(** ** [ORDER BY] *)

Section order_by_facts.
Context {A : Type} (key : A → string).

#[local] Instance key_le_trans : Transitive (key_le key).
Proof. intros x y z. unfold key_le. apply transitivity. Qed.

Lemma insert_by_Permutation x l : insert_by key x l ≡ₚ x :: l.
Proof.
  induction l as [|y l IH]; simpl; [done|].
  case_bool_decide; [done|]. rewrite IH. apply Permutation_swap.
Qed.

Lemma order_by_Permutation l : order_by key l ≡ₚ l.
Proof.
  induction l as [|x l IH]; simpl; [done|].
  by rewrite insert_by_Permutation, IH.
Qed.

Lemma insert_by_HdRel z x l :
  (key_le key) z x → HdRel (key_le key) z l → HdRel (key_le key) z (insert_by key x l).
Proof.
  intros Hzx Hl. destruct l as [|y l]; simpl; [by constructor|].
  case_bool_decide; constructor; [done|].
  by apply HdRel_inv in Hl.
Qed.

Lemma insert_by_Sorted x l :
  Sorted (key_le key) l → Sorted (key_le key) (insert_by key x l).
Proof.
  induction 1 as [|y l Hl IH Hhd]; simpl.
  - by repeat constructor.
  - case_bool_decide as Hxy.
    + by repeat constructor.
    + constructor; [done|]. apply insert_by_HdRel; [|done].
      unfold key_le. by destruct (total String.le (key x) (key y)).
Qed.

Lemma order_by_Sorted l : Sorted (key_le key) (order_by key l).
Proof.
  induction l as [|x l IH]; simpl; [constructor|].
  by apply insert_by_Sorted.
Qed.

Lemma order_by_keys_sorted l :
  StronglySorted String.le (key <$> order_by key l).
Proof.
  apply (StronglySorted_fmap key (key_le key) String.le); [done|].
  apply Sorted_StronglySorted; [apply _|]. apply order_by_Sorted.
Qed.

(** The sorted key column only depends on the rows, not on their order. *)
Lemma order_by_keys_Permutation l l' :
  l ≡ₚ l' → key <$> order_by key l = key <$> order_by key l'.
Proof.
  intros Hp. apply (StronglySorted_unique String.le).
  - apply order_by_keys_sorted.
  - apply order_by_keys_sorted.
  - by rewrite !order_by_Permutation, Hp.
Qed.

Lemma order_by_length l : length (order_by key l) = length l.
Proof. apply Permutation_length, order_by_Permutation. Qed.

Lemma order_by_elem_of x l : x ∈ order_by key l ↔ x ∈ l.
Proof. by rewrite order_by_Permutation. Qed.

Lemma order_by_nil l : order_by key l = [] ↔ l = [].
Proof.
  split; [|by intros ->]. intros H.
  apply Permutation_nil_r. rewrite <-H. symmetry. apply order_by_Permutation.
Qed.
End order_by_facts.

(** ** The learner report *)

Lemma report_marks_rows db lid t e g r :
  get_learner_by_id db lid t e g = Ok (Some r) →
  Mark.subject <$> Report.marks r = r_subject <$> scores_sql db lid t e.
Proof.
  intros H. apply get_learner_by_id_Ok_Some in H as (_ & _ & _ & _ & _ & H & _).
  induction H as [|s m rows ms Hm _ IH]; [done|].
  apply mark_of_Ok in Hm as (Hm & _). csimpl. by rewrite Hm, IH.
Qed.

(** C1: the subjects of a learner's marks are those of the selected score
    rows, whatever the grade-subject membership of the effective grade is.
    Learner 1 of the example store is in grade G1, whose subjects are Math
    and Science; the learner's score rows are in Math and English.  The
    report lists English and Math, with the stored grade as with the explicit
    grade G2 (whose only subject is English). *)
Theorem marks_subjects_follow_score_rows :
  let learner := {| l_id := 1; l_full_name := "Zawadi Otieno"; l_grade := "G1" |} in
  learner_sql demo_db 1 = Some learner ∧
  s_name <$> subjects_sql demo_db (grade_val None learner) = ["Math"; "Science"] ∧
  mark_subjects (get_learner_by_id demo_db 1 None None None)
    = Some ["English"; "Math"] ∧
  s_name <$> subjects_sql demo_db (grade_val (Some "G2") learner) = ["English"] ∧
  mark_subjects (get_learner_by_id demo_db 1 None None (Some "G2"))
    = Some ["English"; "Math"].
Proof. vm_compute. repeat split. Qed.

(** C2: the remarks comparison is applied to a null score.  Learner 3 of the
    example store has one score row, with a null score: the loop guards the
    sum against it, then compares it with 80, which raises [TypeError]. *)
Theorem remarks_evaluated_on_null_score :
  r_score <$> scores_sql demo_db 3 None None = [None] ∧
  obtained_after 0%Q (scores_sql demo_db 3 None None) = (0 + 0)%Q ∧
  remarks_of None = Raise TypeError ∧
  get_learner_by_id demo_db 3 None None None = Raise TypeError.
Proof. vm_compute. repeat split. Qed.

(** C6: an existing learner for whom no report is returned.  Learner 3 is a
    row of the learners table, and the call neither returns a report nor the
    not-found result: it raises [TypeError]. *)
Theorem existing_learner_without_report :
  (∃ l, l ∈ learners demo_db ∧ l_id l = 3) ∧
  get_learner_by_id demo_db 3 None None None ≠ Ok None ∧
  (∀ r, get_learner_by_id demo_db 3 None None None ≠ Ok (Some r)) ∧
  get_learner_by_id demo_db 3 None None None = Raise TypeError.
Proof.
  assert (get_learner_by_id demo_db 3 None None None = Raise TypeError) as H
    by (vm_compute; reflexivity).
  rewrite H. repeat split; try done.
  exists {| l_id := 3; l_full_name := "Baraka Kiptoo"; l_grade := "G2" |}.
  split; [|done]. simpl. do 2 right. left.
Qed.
=======
* **About this exercise**: Copy out every line above where "done" is present.

* **Solution to this task**:
  induction l as [|y l IH]; simpl; [done|].
  case_bool_decide; [done|]. rewrite IH. apply Permutation_swap.
  induction l as [|x l IH]; simpl; [done|].
  case_bool_decide; constructor; [done|].
    + constructor; [done|]. apply insert_by_HdRel; [|done].
  apply (StronglySorted_fmap key (key_le key) String.le); [done|].
  induction H as [|s m rows ms Hm _ IH]; [done|].
  rewrite H. repeat split; try done.
  split; [|done]. simpl. do 2 right. left.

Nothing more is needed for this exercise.